São três temas (‘Des Pas Sur la Neige’, ‘Des Pas Sur la Ville’ e ‘La
Neige Sur la Ville’), cada qual com o seu esquema visual. No da capa, as
pegadas sobre a neve parecem liliputianos pianos de cauda, aos pares. E se o
minimalismo fosse uma questão de escala, podia, até, dizer-se que é neles que
toca Eve Risser, o que só confirma o poder de sugestão desta música e o encantamento
que nela reside. Aqui, atinge-se o máximo de efeitos com um mínimo de recursos,
tudo é arbitrário e nada parece ter sido deixado ao acaso e, mais do que desafiá-las,
expõem-se categorias ao ridículo.

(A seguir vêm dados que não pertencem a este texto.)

(** The body of the sweep for an occupied cell [i]: move it to its
    primary bucket in the new table when that lies above [i], else put
    it on the temporary list. *)
Definition rehash_cell (i : Z) (secondary_tmp : list INSERT_TYPE)
    : Mt (list INSERT_TYPE) :=
  do k <- GetKey i;
  let '(hash0, hash1) := hash_elem k in
  do n <- get_num_buckets;
  let bucket1_pos := fastrange tg hash0 n in
  do rev <- Is_Bucket_Reversed bucket1_pos;
  let bucket1_pos_init := bucket_init_of bucket1_pos rev in
  do item_is_moved <-
    (if i <? bucket1_pos_init then
       do (min1, pos1) <- Calculate_Minimum bucket1_pos_init;
       if min1 =? 0 then
         run Update_Bin_At pos1 (wrp (pos1 - bucket1_pos_init)) false 1 hash1;
         run MoveElem pos1 i;
         run incr_num_elems;
         ret true
       else ret false
     else ret false);
  if item_is_moved then ret secondary_tmp
  else do e <- GetElem i; ret (e :: secondary_tmp).

(** [for (i = old_num_buckets - 1; i > 0; i--)] *)
Fixpoint rehash_sweep (fuel : nat) (i : Z) (secondary_tmp : list INSERT_TYPE)
    : Mt (list INSERT_TYPE) :=
  if 0 <? i then
    match fuel with
    | O => diverge
    | S fuel' =>
        do e <- Is_Empty i;
        do secondary_tmp <-
          (if e then ret secondary_tmp else rehash_cell i secondary_tmp);
        run Clear i 1;
        rehash_sweep fuel' (wrp (i - 1)) secondary_tmp
    end
  else ret secondary_tmp.

(** [while (!secondary_tmp.empty() && !need_rehash)]; the head of the
    list is [secondary_tmp.back()]. *)
Fixpoint rehash_drain (fuel : nat) (secondary_tmp : list INSERT_TYPE)
    : Mt (list INSERT_TYPE * bool) :=
  match secondary_tmp with
  | [] => ret ([], false)
  | elem :: rest =>
      do (ok, elem') <- try_insert fuel elem;
      if ok then rehash_drain fuel rest
      else ret (elem' :: rest, true)
  end.

(** [while (need_rehash)] *)
Fixpoint rehash_loop (fuel tfuel : nat) (new_num_buckets : Z)
    (secondary_tmp : list INSERT_TYPE) : Mt unit :=
  match fuel with
  | O => diverge
  | S fuel' =>
      do old_num_buckets <- get_num_buckets;
      run set_num_buckets new_num_buckets;
      let next_num_buckets :=
        wrp (new_num_buckets + Z.max 1 (new_num_buckets / 128)) in
      run realloc_arrays new_num_buckets;
      run (if old_num_buckets =? 0 then Clear 0 new_num_buckets
           else Clear old_num_buckets (wrp (new_num_buckets - old_num_buckets)));
      run set_num_elems 0;
      run reverse_last_buckets;
      do secondary_tmp <-
        rehash_sweep (S (Z.to_nat old_num_buckets)) (wrp (old_num_buckets - 1))
                     secondary_tmp;
      do e <- Is_Empty 0;
      do secondary_tmp <-
        (if e then ret secondary_tmp
         else do el <- GetElem 0; ret (el :: secondary_tmp));
      run Clear 0 1;
      do (secondary_tmp, need_rehash) <- rehash_drain tfuel secondary_tmp;
      if need_rehash
      then rehash_loop fuel' tfuel next_num_buckets secondary_tmp
      else ret tt
  end.

Definition rehash (fuel : nat) (new_num_buckets : Z) : Mt unit :=
  do n <- get_num_buckets;
  if new_num_buckets <=? n then ret tt
  else rehash_loop fuel fuel new_num_buckets [].

Definition get_grow_size : Mt Z :=
  fun t =>
    let n := num_buckets t in
    match F32.to_Z (F32.mul (F32.of_Z n) (_grow_factor t)) with
    | Some grown =>
        if (0 <=? grown) && (grown <? SIZE_MOD tg) then
          let new_num_buckets := Z.max (wrp (n + MIN_BINS_SIZE)) grown in
          Ok (if new_num_buckets <? n then SIZE_MAX tg else new_num_buckets, t)
        else UB
    | None => UB
    end.

(** ** Constructors *)

Definition default_max_load_factor : spec_float := F32.lit 9001 10000.
Definition default_grow_factor : spec_float := F32.lit 11 10.

Definition CBG_IMPL_default : T :=
  mkCBG [] [] 0 0 default_max_load_factor default_grow_factor.

Definition CBG_IMPL_sized (expected_num_elems : Z) : result T :=
  let n := Z.max MIN_BINS_SIZE (wrp expected_num_elems) in
  let t := mkCBG (replicate (Z.to_nat (alloc_bins ly n)) 0)
                 (replicate (Z.to_nat (alloc_bins ly n)) junk)
                 0 n default_max_load_factor default_grow_factor in
  match reverse_last_buckets t with
  | Ok (_, t') => Ok t'
  | UB => UB
  | OutOfFuel => OutOfFuel
  end.

(** ** Lookup *)

(** The test applied to a probed cell. In the struct-of-arrays variant
    the stored hash byte is compared first; the order of the remaining
    two tests differs between the first and the second bucket. *)
Definition hit_SoA_first (h cc pos : Z) (elem : KEY_TYPE) : Mt bool :=
  if Z.land (Z.lxor cc h) 65280 =? 0 then
    do c <- cmp_elems pos elem;
    ret (c && negb (Z.land cc 7 =? 0))
  else ret false.

Definition hit_SoA_second (h cc pos : Z) (elem : KEY_TYPE) : Mt bool :=
  if (Z.land (Z.lxor cc h) 65280 =? 0) && negb (Z.land cc 7 =? 0)
  then cmp_elems pos elem
  else ret false.

Definition hit_AoS (cc pos : Z) (elem : KEY_TYPE) : Mt bool :=
  do c <- cmp_elems pos elem;
  ret (c && negb (Z.land cc 7 =? 0)).

(** [pos += reverse_sum; cc = at(pos); if (hit) return pos;] *)
Definition probe_next (hit : Z -> Z -> KEY_TYPE -> Mt bool)
    (pos reverse_sum : Z) (elem : KEY_TYPE) : Mt (Z * bool) :=
  let pos := wrp (pos + reverse_sum) in
  do cc <- md_at pos;
  do b <- hit cc pos elem;
  ret (pos, b).

(** The probe of one bucket: the anchor cell, then up to [B - 1] more
    cells in the direction given by the anchor's reversed bit. The
    result is the position of the hit, or [SIZE_MAX], together with the
    anchor's metadata word. *)
Definition probe_bucket (hit : Z -> Z -> KEY_TYPE -> Mt bool)
    (pos : Z) (elem : KEY_TYPE) : Mt (Z * Z) :=
  do c0 <- md_at pos;
  do b <- hit c0 pos elem;
  if b then ret (pos, c0)
  else
    let reverse_sum := if Z.land c0 64 =? 0 then 1 else SIZE_MAX tg in
    do (pos, b) <- probe_next hit pos reverse_sum elem;
    if b then ret (pos, c0)
    else
      do (pos, b) <- (if 2 <? NUM_ELEMS_BUCKET
                      then probe_next hit pos reverse_sum elem
                      else ret (pos, false));
      if b then ret (pos, c0)
      else
        do (pos, b) <- (if 3 <? NUM_ELEMS_BUCKET
                        then probe_next hit pos reverse_sum elem
                        else ret (pos, false));
        if b then ret (pos, c0)
        else ret (SIZE_MAX tg, c0).

(** The common shape of both variants: the first bucket, and the second
    one only when the first anchor carries the unlucky bit. *)
Definition find_two_buckets (hit1 hit2 : Z -> Z -> KEY_TYPE -> Mt bool)
    (hash0 hash1 : Z) (elem : KEY_TYPE) : Mt Z :=
  do n <- get_num_buckets;
  do (pos, c0) <- probe_bucket hit1 (fastrange tg hash0 n) elem;
  if negb (pos =? SIZE_MAX tg) then ret pos
  else if negb (Z.land c0 128 =? 0) then
    do (pos, _cc) <- probe_bucket hit2 (fastrange tg hash1 n) elem;
    ret pos
  else ret (SIZE_MAX tg).

Definition find_position_SoA (elem : KEY_TYPE) : Mt Z :=
  let '(hash0, hash1) := hash_elem elem in
  find_two_buckets (hit_SoA_first (hash1 mod 2 ^ 16))
                   (hit_SoA_second (hash0 mod 2 ^ 16)) hash0 hash1 elem.

Definition find_position_AoS (elem : KEY_TYPE) : Mt Z :=
  let '(hash0, hash1) := hash_elem elem in
  find_two_buckets hit_AoS hit_AoS hash0 hash1 elem.

Definition find_position (elem : KEY_TYPE) : Mt Z :=
  if IS_SoA ly then find_position_SoA elem else find_position_AoS elem.

(** ** Public operations *)

Definition capacity : Mt Z := get_num_buckets.

Definition size : Mt Z := get_num_elems.

Definition empty : Mt bool := do n <- get_num_elems; ret (n =? 0).

Definition clear : Mt unit :=
  run set_num_elems 0;
  do n <- get_num_buckets;
  run Clear 0 n;
  reverse_last_buckets.


Definition set_max_load_factor (value : spec_float) : Mt unit :=
  fun t => Ok (tt, mkCBG (metadata t) (elems t) (num_elems t) (num_buckets t)
                         value (_grow_factor t)).

Definition max_load_factor : Mt spec_float :=
  fun t => Ok (_max_load_factor t, t).

Definition set_grow_factor (value : spec_float) : Mt unit :=
  fun t => Ok (tt, mkCBG (metadata t) (elems t) (num_elems t) (num_buckets t)
                         (_max_load_factor t) value).

Definition grow_factor : Mt spec_float :=
  fun t => Ok (_grow_factor t, t).


(** [num_elems >= num_buckets * _max_load_factor] *)
Definition load_reached : Mt bool :=
  fun t => Ok (F32.geb (F32.of_Z (num_elems t))
                       (F32.mul (F32.of_Z (num_buckets t)) (_max_load_factor t)), t).

(** [while (!try_insert(elem)) rehash(get_grow_size());] *)
Fixpoint insert_loop (fuel tfuel : nat) (elem : INSERT_TYPE) : Mt unit :=
  match fuel with
  | O => diverge
  | S fuel' =>
      do (ok, elem') <- try_insert tfuel elem;
      if ok then ret tt
      else
        do g <- get_grow_size;
        run rehash tfuel g;
        insert_loop fuel' tfuel elem'
  end.

Definition insert (fuel : nat) (to_insert_elem : INSERT_TYPE) : Mt unit :=
  do full <- load_reached;
  run (if full then do g <- get_grow_size; rehash fuel g else ret tt);
  insert_loop fuel fuel to_insert_elem.

Definition count (elem : KEY_TYPE) : Mt Z :=
  do pos <- find_position elem;
  ret (if negb (pos =? SIZE_MAX tg) then 1 else 0).

Definition erase (elem : KEY_TYPE) : Mt Z :=
  do elem_pos <- find_position elem;
  if negb (elem_pos =? SIZE_MAX tg) then
    run Set_Empty elem_pos;
    ret 1
  else ret 0.

(** The destructor called by [shrink]: the arrays are freed. *)
Definition shrink : Mt unit :=
  fun t => Ok (tt, mkCBG [] [] 0 0 (_max_load_factor t) (_grow_factor t)).

(** ** Observations used by the specifications *)

(** Number of cells whose label is not zero. *)
Definition occupied_cells (t : T) : Z :=
  Z.of_nat (length (filter (fun w => Meta.Get_Label w <> 0) (metadata t))).

(** Sum of the labels of all cells. *)
Definition sum_labels (md : list Z) : Z :=
  foldr (fun w acc => Meta.Get_Label w + acc) 0 md.

End CBG_IMPL.

(* ===================================================================== *)
(** * The map facade [CBG_MAP_IMPL] *)
(* ===================================================================== *)

Section CBG_MAP_IMPL.

Context {KEY VALUE : Type}.

Variable tg : Target.
Variable ly : Layout.
Variable NUM_ELEMS_BUCKET : Z.
Variable HASHER : KEY -> Z * Z.
Variable EQ : KEY -> KEY -> bool.
Variable junk : KEY * VALUE.
(** The value-initialised [T()]. *)
Variable T_default : VALUE.

Abbreviation Mm := (M (KEY * VALUE)).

Por um lado, a pianista produz um incessante
inquérito às virtudes mais especulativas do seu instrumento, para cujo âmago desliza
como pela toca do coelho caiu Alice, e não se vislumbra uma ação mais
dependente de um mundo interior. Por outro, mais não faz do que dramatizar
perturbações domésticas: arrasta mobília do sítio fora de horas, mói ruidosamente
grãos de café logo pela manhã, afina o chiar de canos enferrujados, traduz o
ciciar dos ramos da árvore à janela, divide o ritmo de uma torneira que não para
de pingar, aguarda enquanto o compressor do frigorífico dá continuamente o tom
para uma canção que começa jamais, adivinha código morse nos passos dos
vizinhos de cima, imagina uma batalha entre potes e panelas dentro da máquina
de lavar loiça, põe o amplificador da aparelhagem a funcionar com uma pancada
no sítio certo, coloca a cidade sob escuta. Toca e convida o ambiente a tornar-se
livremente parte da composição, tanto quanto oferece ao seu ouvinte uma
catedral na forma de uma “caixa de música”. Tal como Debussy, que também teve a sua "Des pas sur la neige".